▸ **Task description**
Only the lines below, from the one with "(** The loop of [match]: every" through the one with "(** The string", are to be written out, exactly.

▸ **Task data**
(* ===== verification/Grep.v ===== *)
(** * grep (user/grep.c)

    A pointer to a C string is the list of the bytes from it to the NUL, so that [p + 1] is the tail of
    the list and [*p == 0] says that the list is empty.  The matcher recurses on the pattern and, in
    [matchstar], on the text; it is structural and so returns on every input.

    The first part gives patterns a meaning as languages and shows that [match_] decides it.  The
    second part is the loop of [grep] over its 1024-byte buffer, with [read] as a parameter, and shows
    that it prints exactly the matching lines however the reads split the input. *)

From stdpp Require Import base list functions sets numbers strings.
From Stdlib Require Import ZArith Lia.
From S2P Require Import Prelude Machine Kstring Ulib.

Abbreviation CARET := 94.
Abbreviation DOLLAR := 36.
Abbreviation STAR := 42.
Abbreviation PERIOD := 46.
Abbreviation NEWLINE := 10.

(** ** The matcher *)

(** [re[0] == '.' || re[0] == *text] *)
Definition fits (c x : Z) : bool := (c =? PERIOD) || (c =? x).

(** The loop of [matchstar]; [here] is [matchhere] on the rest of the pattern. *)
Fixpoint matchstar (here : list Z → bool) (c : Z) (text : list Z) : bool :=
  if here text then true
  else match text with
       | [] => false
       | x :: text' => if (x =? c) || (c =? PERIOD) then matchstar here c text' else false
       end.

Fixpoint matchhere (re text : list Z) {struct re} : bool :=
  match re with
  | [] => true
  | c :: re1 =>
      let next := match text with
                  | [] => false
                  | x :: text' => if fits c x then matchhere re1 text' else false
                  end in
      match re1 with
      | [] => if c =? DOLLAR then match text with [] => true | _ => false end else next
      | d :: re2 => if d =? STAR then matchstar (matchhere re2) c text else next
      end
  end.

(** The loop of [match]: every suffix of the text, the empty one included. *)
Fixpoint match_loop (re text : list Z) : bool :=
  if matchhere re text then true
  else match text with
       | [] => false
       | _ :: text' => match_loop re text'
       end.

Definition match_ (re text : list Z) : bool :=
  match re with
  | c :: re1 => if c =? CARET then matchhere re1 text else match_loop re text
  | [] => match_loop re text
  end.

(** ** The loop of grep *)

Definition BUFSZ : nat := 1024.

(** The string at [p], as [match] reads it. *)
Fixpoint cstr (fuel : nat) (m : mem) (p : Z) : option (list Z) :=
  match fuel with
  | O => None
  | S fuel' => if m p =? 0 then Some [] else cons (m p) <$> cstr fuel' m (p + 1)
  end.

Section grep.
Context {R : Type} (read : R → nat → option (list Z) * R) (buf : Z).

(** The inner loop: the text written to descriptor 1, the memory and the final [p]. *)
Fixpoint grep_lines (fuel : nat) (pattern : list Z) (m : mem) (p : Z) : option (list Z * mem * Z) :=
  match fuel with
  | O => None
  | S fuel' =>
      q ← strchr BUFSZ m p NEWLINE;
      if q =? 0 then Some ([], m, p)
      else
        let m1 := mput m q 0 in
        text ← cstr BUFSZ m1 p;
        let '(w, m2) :=
          if match_ pattern text then
            let m' := mput m1 q NEWLINE in (mread m' p (Z.to_nat (q + 1 - p)), m')
          else ([], m1) in
        '(ws, m3, p') ← grep_lines fuel' pattern m2 (q + 1);
        Some (w ++ ws, m3, p')
  end.

(** The outer loop, with [k] bytes of an unfinished line in the buffer; [read] returns [None] for
    -1. *)
Fixpoint grep_loop (fuel : nat) (pattern : list Z) (r : R) (m : mem) (k : nat)
    : option (list Z * R * mem) :=
  match fuel with
  | O => None
  | S fuel' =>
      match read r (BUFSZ - k - 1) with
      | (Some ((_ :: _) as l), r') =>
          let k1 := (k + length l)%nat in
          let m1 := mput (mwrite m (buf + Z.of_nat k) l) (buf + Z.of_nat k1) 0 in
          '(out, m2, p) ← grep_lines BUFSZ pattern m1 buf;
          let '(k2, m3) :=
            if (0 <? k1)%nat then
              let k2 := (k1 - Z.to_nat (p - buf))%nat in (k2, memmove m2 buf p (Z.of_nat k2))
            else (k1, m2) in
          '(outs, r'', m4) ← grep_loop fuel' pattern r' m3 k2;
          Some (out ++ outs, r'', m4)
      | (_, r') => Some ([], r', m)
      end
  end.
(* ===== verification/Umalloc.v ===== *)
(** * The memory allocator of the user programs (user/umalloc.c)

    The allocator of Kernighan and Ritchie on the byte memory of the process.  A [Header] is 16
    bytes, [s.ptr] at offset 0 and [s.size] at offset 8, and sizes count headers; pointers are
    addresses.  [base] is the address of the static header, [freep] the static pointer (0 before the
    first call), and [sbrk] a parameter.

    The free blocks and [base] form a ring of headers in address order ([heap_ok]).  The search of
    [free] finds the neighbours of the block from any starting point of the ring, and the search of
    [malloc] ends; the two theorems say what the calls do to the free area, and that they do not write
    into memory that belongs to the program. *)

From stdpp Require Import base list functions sets relations numbers strings.
From Stdlib Require Import ZArith Lia.
From S2P Require Import Prelude Machine.

Implicit Types (m : mem) (a b p x : Z).

(** ** Headers *)

Definition sizeof_Header : Z := 16.

Definition hptr m a : Z := load64 m a.
Definition hsize m a : Z := le_combine (mread m (a + 8) 4).
Definition set_ptr m a v : mem := store64 m a v.
Definition set_size m a v : mem := mwrite m (a + 8) (le_split 4 (u32 v)).

(** ** Operations *)

(** The loop of [free]: the header after which [bp] belongs. *)
Fixpoint free_loop (fuel : nat) m (bp p : Z) : option Z :=
  match fuel with
  | O => None
  | S fuel' =>
      let nx := hptr m p in
      if (p <? bp) && (bp <? nx) then Some p
      else if (nx <=? p) && ((p <? bp) || (bp <? nx)) then Some p
      else free_loop fuel' m bp nx
  end.

(** Joining [bp] with the block above it, when they touch. *)
Definition join_upper m (bp p : Z) : mem :=
  let nx := hptr m p in
  if u64 (bp + sizeof_Header * hsize m bp) =? nx then
    let m1 := set_size m bp (hsize m bp + hsize m nx) in
    set_ptr m1 bp (hptr m1 nx)
  else set_ptr m bp nx.

(** Joining [bp] with the block below it, when they touch. *)
Definition join_lower m (bp p : Z) : mem :=
  if u64 (p + sizeof_Header * hsize m p) =? bp then
    let m1 := set_size m p (hsize m p + hsize m bp) in
    set_ptr m1 p (hptr m1 bp)
  else set_ptr m p bp.

(** [free(ap)]: the memory and the new [freep]. *)
Definition free (fuel : nat) m (freep ap : Z) : option (mem * Z) :=
  let bp := ap - sizeof_Header in
  p ← free_loop fuel m bp freep;
  Some (join_lower (join_upper m bp p) bp p, p).

Section malloc.
Context (base : Z) {W : Type} (sbrk : W → Z → option Z * W).

(** [morecore(nu)]: [None] in the result for a null pointer; otherwise the memory and [freep].  The
    argument of [sbrk] is an int. *)
Definition morecore (fuel : nat) m (freep : Z) (w : W) (nu : Z) : option (option (mem * Z) * W) :=
  let nu := if nu <? 4096 then 4096 else nu in
  match sbrk w (s32 (nu * sizeof_Header)) with
  | (None, w') => Some (None, w')
  | (Some p, w') =>
      r ← free fuel (set_size m p nu) freep (p + sizeof_Header);
      Some (Some r, w')
  end.

(** Taking [nunits] from the block [p] that follows [prevp]: the memory and the address returned. *)
Definition carve m (prevp p nunits : Z) : mem * Z :=
  if hsize m p =? nunits then (set_ptr m prevp (hptr m p), p + sizeof_Header)
  else
    let m1 := set_size m p (hsize m p - nunits) in
    let p' := p + sizeof_Header * hsize m1 p in
    (set_size m1 p' nunits, p' + sizeof_Header).

(** The loop of [malloc]: memory, [freep], the world and the address returned. *)
Fixpoint malloc_loop (fuel : nat) m (freep prevp p nunits : Z) (w : W) : option (mem * Z * W * Z) :=
  match fuel with
  | O => None
  | S fuel' =>
      if nunits <=? hsize m p then
        let '(m', ap) := carve m prevp p nunits in Some (m', prevp, w, ap)
      else if p =? freep then
        r ← morecore fuel m freep w nunits;
        match r with
        | (None, w') => Some (m, freep, w', 0)
        | (Some (m', freep'), w') => malloc_loop fuel' m' freep' freep' (hptr m' freep') nunits w'
        end
      else malloc_loop fuel' m freep p (hptr m p) nunits w
  end.

Definition nunits_of (nbytes : Z) : Z := (nbytes + sizeof_Header - 1) / sizeof_Header + 1.
Lemma line_sound fuel i ts : before s i ts →
  pipe_parsed ts (parsepipe s fuel i) →
  (∀ j ts', before s j ts' → (length ts' < length ts)%nat → line_parsed ts' (parseline s fuel j)) →
  line_parsed ts (parseline s (S fuel) i).
Proof.
  intros Hb Hp Hrec. cbn [parseline]. destruct (parsepipe s fuel i) as [[c i1]|msg|]; [|done..]. cbn [pbind].
  destruct Hp as (p & ts1 & -> & Hb1 & Hok & ->).
  pose proof (parseback_sound (rounds s) (pipe_cmd p) i1 ts1 Hb1 (before_length _ _ Hb1)) as Hk.
  destruct (parseback s (rounds s) _ i1) as [[c i2]|msg|]; [|done..]. cbn [pbind].
  destruct Hk as (n & ts2 & -> & Hb2 & ->). peek_at Hb2. destruct (starts [59] ts2) eqn:E.
  - apply starts_one in E as [ts3 ->]; [|done]. destruct (before_sym s Hs _ _ _ Hb2) as (w & i3 & -> & Hb3 & _).
    cbn beta iota zeta. specialize (Hrec i3 ts3 Hb3). rewrite !length_app in Hrec. simpl in Hrec.
    specialize (Hrec ltac:(lia)). destruct (parseline s fuel i3) as [[c j]|msg|]; [|done..].
    destruct Hrec as (l & ts' & -> & Hj & Hl & ->). exists (LineSeq p n l), ts'.
    split_and!; try done. simpl. by rewrite <- !app_assoc.
  - exists (Line p n), ts2. split_and!; try done. simpl. by rewrite <- app_assoc.
Qed.

Lemma pipe_sound fuel i ts : before s i ts →
  exec_parsed ts (parseexec s fuel i) →
  (∀ j ts', before s j ts' → (length ts' < length ts)%nat → pipe_parsed ts' (parsepipe s fuel j)) →
  pipe_parsed ts (parsepipe s (S fuel) i).
Proof.
  intros Hb Hp Hrec. cbn [parsepipe]. destruct (parseexec s fuel i) as [[c i1]|msg|]; [|done..]. cbn [pbind].
  destruct Hp as (e & ts2 & -> & Hb2 & Hok & ->). peek_at Hb2. destruct (starts [124] ts2) eqn:E.
  - apply starts_one in E as [ts3 ->]; [|done]. destruct (before_sym s Hs _ _ _ Hb2) as (w & i3 & -> & Hb3 & _).
    cbn beta iota zeta. specialize (Hrec i3 ts3 Hb3). rewrite !length_app in Hrec. simpl in Hrec.
    specialize (Hrec ltac:(lia)). destruct (parsepipe s fuel i3) as [[c j]|msg|]; [|done..].
    destruct Hrec as (l & ts' & -> & Hj & Hl & ->). exists (PipeSeq e l), ts'.
    split_and!; try done. simpl. by rewrite <- !app_assoc.
  - by exists (Pipe e), ts2.
Qed.

Lemma block_sound fuel i ts : before s i (TSym 40 :: ts) →
  (∀ j, before s j ts → line_parsed ts (parseline s fuel j)) →
  exec_parsed (TSym 40 :: ts) (parseblock s (S fuel) i).
Proof.
  intros Hb Hrec. cbn [parseblock]. peek_at Hb. change (starts [40] (TSym 40 :: ts)) with true. cbn [negb].
  destruct (before_sym s Hs _ _ _ Hb) as (w & i1 & -> & Hb1 & _). cbn beta iota zeta. specialize (Hrec i1 Hb1).
  destruct (parseline s fuel i1) as [[c i2]|msg|]; [|done..]. cbn [pbind].
  destruct Hrec as (l & ts2 & -> & Hb2 & Hl & ->). peek_at Hb2. destruct (starts [41] ts2) eqn:E; [|done]. cbn [negb].
  apply starts_one in E as [ts3 ->]; [|done]. destruct (before_sym s Hs _ _ _ Hb2) as (w2 & i3 & -> & Hb3 & _).
  cbn beta iota zeta.
  pose proof (parseredirs_sound (rounds s) (line_cmd l) i3 ts3 Hb3 (before_length _ _ Hb3)) as Hr.
  destruct (parseredirs s (rounds s) _ i3) as [[c j]|msg|]; [|done..].
  destruct Hr as (rs & ts' & -> & Hj & Hrs & -> & _). exists (Block l rs), ts'. split_and!; try done.
  simpl. by rewrite <- !app_assoc.
Qed.

Lemma exec_sound fuel i ts : before s i ts →
  (∀ ts', ts = TSym 40 :: ts' → ∀ j, before s j ts → exec_parsed ts (parseblock s fuel j)) →
  exec_parsed ts (parseexec s (S fuel) i).
Proof.
  intros Hb Hblock. cbn [parseexec]. peek_at Hb. destruct (starts [40] ts) eqn:E.
  { apply starts_one in E as [ts1 ->]; [|done]. by eapply Hblock. }
  pose proof (parseredirs_sound (rounds s) (EXEC []) _ ts Hb (before_length _ _ Hb)) as Hr.
  destruct (parseredirs s (rounds s) _ _) as [[c i1]|msg|]; [|done..]. cbn [pbind].
  destruct Hr as (rs & ts1 & -> & Hb1 & Hrs & -> & _).
  pose proof (parseargs_sound (rounds s) [] rs i1 ts1 Hb1 (before_length _ _ Hb1) ltac:(unfold MAXARGS; simpl; lia)) as Ha.
  simpl length in Ha. destruct (parseargs s (rounds s) _ 0 i1) as [[c j]|msg|]; [|done..].
  destruct Ha as (args & ts' & -> & Hj & Hargs & Hlen & ->). exists (Simple rs args), ts'. split_and!; try done.
  simpl. by rewrite <- app_assoc.
Qed.
(** The loop of [vprintf]: [fmt] is the rest of the format, [pct] is true after a %, and [skip] is the
    number of characters still to be passed over ([i += skip]). *)
Fixpoint vprintf_loop (fd : Z) (fmt : list Z) (ap : list uarg) (pct : bool) (skip : nat) : uprog unit :=
  match fmt with
  | [] => URet tt
  | c0 :: fmt' =>
      match skip with
      | S skip' => vprintf_loop fd fmt' ap pct skip'
      | O =>
          if negb pct then
            if c0 =? 37 then vprintf_loop fd fmt' ap true 0
            else ulet _ := putc fd c0 in vprintf_loop fd fmt' ap false 0
          else
            let c1 := nth 0 fmt' 0 in
            let c2 := if c1 =? 0 then 0 else nth 1 fmt' 0 in
            let int (conv : Z → Z) (base : Z) (sgn : bool) (skip : nat) :=
              va_num ap (λ v ap', ulet _ := uprintint fd (conv v) base sgn in vprintf_loop fd fmt' ap' false skip) in
            if c0 =? 100 then int s32 10 true 0%nat
            else if (c0 =? 108) && (c1 =? 100) then int s64 10 true 1%nat
            else if (c0 =? 108) && (c1 =? 108) && (c2 =? 100) then int s64 10 true 2%nat
            else if c0 =? 117 then int u32 10 false 0%nat
            else if (c0 =? 108) && (c1 =? 117) then int s64 10 false 1%nat
            else if (c0 =? 108) && (c1 =? 108) && (c2 =? 117) then int s64 10 false 2%nat
            else if c0 =? 120 then int u32 16 false 0%nat
            else if (c0 =? 108) && (c1 =? 120) then int s64 16 false 1%nat
            else if (c0 =? 108) && (c1 =? 108) && (c2 =? 120) then int s64 16 false 2%nat
            else if c0 =? 112 then
              va_num ap (λ v ap', ulet _ := printptr fd (u64 v) in vprintf_loop fd fmt' ap' false 0)
            else if c0 =? 99 then
              va_num ap (λ v ap', ulet _ := putc fd v in vprintf_loop fd fmt' ap' false 0)
            else if c0 =? 115 then
              va_str ap (λ s ap', ulet _ := puts fd s in vprintf_loop fd fmt' ap' false 0)
            else if c0 =? 37 then ulet _ := putc fd 37 in vprintf_loop fd fmt' ap false 0
            else ulet _ := putc fd 37 in ulet _ := putc fd c0 in vprintf_loop fd fmt' ap false 0
      end
  end.
(* ===== verification/Usertests.v ===== *)
(** * The kernel's test programs (user/usertests.c, schedtest.c)

    Every test of usertests.c as a system-call tree (file Uprog), and the driver that runs each of them in a
    process of its own.  A static array of the program is an address ([buf], [uninit]), and the tests
    that read or write it use that memory; a local array is the bytes a call returns.  File Tested runs the
    tests on the kernel model. *)

From stdpp Require Import base list functions sets numbers strings.
From Stdlib Require Import ZArith Lia.
From S2P Require Import Prelude Machine Ulib Fs Console Kernel Sysfile Exec Trap Grep Uprog System.

(** ** What the tests are written with *)

Notation "p ;> k" := (ubind p (λ _, k)) (at level 199, right associativity).

Abbreviation b_ := ascii_bytes (only parsing).

Definition BUFSZ : Z := (MAXOPBLOCKS + 2) * BSIZE.
Definition SBRK_ERROR : Z := -1.

(** The stubs of usys.S and the wrappers of ulib.c for the calls that have no constructor. *)
Definition link (old new : list Z) : uprog Z := ucall (SysCall 19 [AData (old ++ [0]); AData (new ++ [0])]).
Definition kill (pid : Z) : uprog Z := ucall (SysCall 6 [AVal pid]).
Definition getpid : uprog Z := ucall (SysCall 11 []).
Definition sbrk (n : Z) : uprog Z := ucall (SysCall 12 [AVal (s32 n); AVal SBRK_EAGER]).
Definition sbrklazy (n : Z) : uprog Z := ucall (SysCall 12 [AVal (s32 n); AVal SBRK_LAZY]).
Definition pause (n : Z) : uprog Z := ucall (SysCall 13 [AVal n]).
Definition fork : uprog Z := ucall SysFork.
Definition wait0 : uprog Z := ucall SysWait.
Definition open_ (path : list Z) (mode : Z) : uprog Z := ucall (SysOpen path mode).
Definition close (fd : Z) : uprog Z := ucall (SysClose fd).
Definition unlink (path : list Z) : uprog Z := ucall (SysUnlink path).
Definition mkdir (path : list Z) : uprog Z := ucall (SysMkdir path).
Definition chdir (path : list Z) : uprog Z := ucall (SysChdir path).
Definition write (fd : Z) (l : list Z) : uprog Z := ucall (SysWrite fd l).
Definition exec (path : list Z) (argv : list (list Z)) : uprog Z := ucall (SysExec path argv).
Lemma match_here_plus (cls : ascii -> bool) (m rest : string) :
  run_of cls m = true ->
  (forall c r, rest = String c r -> cls c = false) ->
  Re.match_here (Re.Plus cls) (m ++ rest) = Some (m, rest, []).
Proof.
  intros Hrun Hstop. apply run_of_spec in Hrun as [Hne Hall].
  unfold Re.match_here. cbn [Re.ways].
  pose proof (hd_plus_ways cls m rest Hne Hall Hstop) as H.
  destruct (Re.plus_ways cls (m ++ rest)) as [|w ws]; [discriminate H|].
  injection H as ->. reflexivity.
Qed.

Lemma match_here_group (r : Re.regex) (s m s' : string) (g : list string) :
  Re.match_here r s = Some (m, s', g) ->
  Re.match_here (Re.Group r) s = Some (m, s', m :: g).
Proof.
  unfold Re.match_here. cbn [Re.ways].
  destruct (Re.ways r s) as [|w ws]; [discriminate|].
  intros H. injection H as ->. reflexivity.
Qed.

Lemma match_here_cat (r1 r2 : Re.regex) (s m1 s1 m2 s2 : string)
    (g1 g2 : list string) :
  Re.match_here r1 s = Some (m1, s1, g1) ->
  Re.match_here r2 s1 = Some (m2, s2, g2) ->
  Re.match_here (Re.Cat r1 r2) s = Some ((m1 ++ m2)%string, s2, g1 ++ g2).
Proof.
  unfold Re.match_here. cbn [Re.ways].
  destruct (Re.ways r1 s) as [|w1 ws1]; [discriminate|].
  intros H1. injection H1 as ->. cbn [flat_map].
  destruct (Re.ways r2 s1) as [|w2 ws2]; [discriminate|].
  intros H2. injection H2 as ->. reflexivity.
Qed.

Lemma match_here_str (t s : string) :
  Re.match_here (Re.str t) (t ++ s) = Some (t, s, []).
Proof.
  induction t as [|c t IH]; [reflexivity|]. cbn [Re.str].
  exact (match_here_cat (Re.Chr c) (Re.str t) (chr c ++ (t ++ s)) (chr c)
           (t ++ s) t s [] [] (match_here_chr c (t ++ s)) IH).
Qed.

(** At the start of a text that begins with a well-formed record, the
    pattern matches that record and captures its four fields. *)
Lemma match_here_render (r : sensor_record) (rest : string) :
  record_ok r = true ->
  Re.match_here pattern (render r ++ rest) = Some (render r, rest, groups_of r).
Proof.
  unfold record_ok. intros H.
  apply andb_prop in H as [H Hver]. apply andb_prop in H as [H Hvendor].
  apply andb_prop in H as [H Hname]. apply andb_prop in H as [Hid Htype].
  unfold render. rewrite !append_assoc.
  match goal with
  | |- Re.match_here _ ?text = _ =>
      eassert (E : Re.match_here pattern text = Some _)
  end.
  { unfold pattern. cbn [Re.seq].
    eapply match_here_cat; [apply match_here_str|].
    eapply match_here_cat;
      [apply match_here_group, (match_here_plus isdigit _ _ Hid);
       intros c r0 E; unfold chr in E; simpl in E; injection E as <- _;
       reflexivity|].
    eapply match_here_cat; [apply match_here_str|].
    eapply match_here_cat;
      [apply (match_here_plus isdigit _ _ Htype);
       intros c r0 E; unfold chr in E; simpl in E; injection E as <- _;
       reflexivity|].
    eapply match_here_cat; [apply match_here_str|].
    eapply match_here_cat; [apply match_here_chr|].
    eapply match_here_cat;
      [apply match_here_group, (match_here_plus not_dq _ _ Hname);
       intros c r0 E; unfold chr in E; simpl in E; injection E as <- _;
       reflexivity|].
    eapply match_here_cat; [apply match_here_chr|].
    eapply match_here_cat; [apply match_here_str|].
    eapply match_here_cat; [apply match_here_chr|].
    eapply match_here_cat;
      [apply match_here_group, (match_here_plus not_dq _ _ Hvendor);
       intros c r0 E; unfold chr in E; simpl in E; injection E as <- _;
       reflexivity|].
    eapply match_here_cat; [apply match_here_chr|].
    eapply match_here_cat; [apply match_here_str|].
    eapply match_here_cat;
      [apply match_here_group, (match_here_plus isdigit _ _ Hver);
       intros c r0 E; unfold chr in E; simpl in E; injection E as <- _;
       reflexivity|].
    eapply match_here_cat; [apply match_here_str | apply match_here_eps]. }
  rewrite E. reflexivity.
Qed.
(** * pit: a minimal content-addressable object store

    A shallow embedding of [pit.py] (object model, serialization, content
    hashing, the durable write protocol, repository bootstrap and the head
    pointer) together with the properties stated about it.

    Conventions of the embedding:
    - a Python [str] is a list of Unicode code points ([pystr]);
    - a Python [bytes]/[bytearray] is a list of [Byte.byte] ([bytes]);
    - code that can raise returns a [result]; code that also touches the
      file system, the environment or the standard streams is a function
      from [world] to a [result] and a new [world]. *)

From Stdlib Require Import ZArith NArith Lia Ascii String Decimal DecimalN.
From Stdlib.Strings Require Import Byte.
From stdpp Require Import base option list sorting gmap.

Local Open Scope N_scope.

(** ** Strings and bytes *)

Definition pystr : Type := list N.
Definition bytes : Type := list byte.

(** An ASCII literal read as a Python [str]. *)
Definition py (s : string) : pystr :=
  map N_of_ascii (list_ascii_of_string s).
Arguments py s%_string.

(** An ASCII literal read as a Python bytes literal [b'...']. *)
Definition b (s : string) : bytes := list_byte_of_string s.
Arguments b s%_string.

(** The byte with value [n mod 256]. *)
Definition byte_of_N (n : N) : byte :=
  match Byte.of_N (n mod 256) with
  | Some x => x
  | None => x00
  end.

▸ **Response to the task**
(** The loop of [match]: every suffix of the text, the empty one included. *)
Fixpoint match_loop (re text : list Z) : bool :=
  if matchhere re text then true
  else match text with
       | [] => false
       | _ :: text' => match_loop re text'
       end.

Definition match_ (re text : list Z) : bool :=
  match re with
  | c :: re1 => if c =? CARET then matchhere re1 text else match_loop re text
  | [] => match_loop re text
  end.

(** ** The loop of grep *)

Definition BUFSZ : nat := 1024.

(** The string at [p], as [match] reads it. *)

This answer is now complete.